Data extracts section start

(** * Korean AI Tutor: the call page, its audio bridge and the subscription gate

    A shallow embedding of [components/CallPage.tsx], [types.ts], [App.tsx]
    and [components/SubscriptionPage.tsx], with the properties of the
    audio bridge stated and proved over it.

    Conventions.
    - A JavaScript number that holds a time (the output clock, a buffer's
      duration, the playback cursor) or an audio sample is the rational
      [Q] it stands for: every finite double is one.  [Math.max] is exact
      on them; the addition of two times is the addition of doubles,
      [add64], which rounds its result to the nearest double.
    - JavaScript strings are sequences of UTF-16 code units, [list N].
    - React state and refs are fields of one record; a handler is a
      computation in a state monad with exceptions, so that [try]/[catch]
      and a handler that throws are both visible.
    - Calls into the browser and the SDK are recorded in a trace.
    - The page runs on one thread.  A handler that awaits a value that is
      ready (the decoded buffer, a settled promise) goes on before any
      other event is handled, so it is one step; a handler that awaits
      what is not ready (the microphone, a pending session promise) is
      split at the [await], and its second half is a step of its own.
    - The session promise lives outside the component: it keeps the
      callbacks registered on it also after the reference to it is
      cleared. *)

From Stdlib Require Import ZArith QArith Qround Qabs Qminmax Lia Lqa String Ascii.
From stdpp Require Import base list functions.

Open Scope Z_scope.

(** ** JavaScript strings *)

Definition jsstring : Type := list N.

Definition js (s : string) : jsstring :=
  map (fun a => N_of_ascii a) (list_ascii_of_string s).

(** A string is truthy when it is not empty. *)
Definition truthy (s : jsstring) : bool :=
  match s with [] => false | _ :: _ => true end.

(** The code units [String.prototype.trim] removes: ECMAScript's WhiteSpace
    and LineTerminator. *)
Definition is_whitespace (c : N) : bool :=
  ((9 <=? c) && (c <=? 13) || (c =? 32) || (c =? 160) || (c =? 5760)
   || (8192 <=? c) && (c <=? 8202) || (c =? 8232) || (c =? 8233)
   || (c =? 8239) || (c =? 8287) || (c =? 12288) || (c =? 65279))%N.

Fixpoint trimStart (s : jsstring) : jsstring :=
  match s with
  | c :: rest => if is_whitespace c then trimStart rest else s
  | [] => []
  end.

Definition trimEnd (s : jsstring) : jsstring := rev (trimStart (rev s)).

Definition trim (s : jsstring) : jsstring := trimEnd (trimStart s).

(** [needle] occurs in [hay]. *)
Fixpoint startsWith (needle hay : jsstring) : bool :=
  match needle, hay with
  | [], _ => true
  | c :: needle', d :: hay' => (c =? d)%N && startsWith needle' hay'
  | _ :: _, [] => false
  end.

Fixpoint includes (needle hay : jsstring) : bool :=
  startsWith needle hay ||
  match hay with
  | [] => false
  | _ :: hay' => includes needle hay'
  end.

Data extracts section end

▶ About this task
Go through the listing above and return every line where the word "includes" occurs.

▶ Result for this exercise
Fixpoint includes (needle hay : jsstring) : bool :=
  | _ :: hay' => includes needle hay'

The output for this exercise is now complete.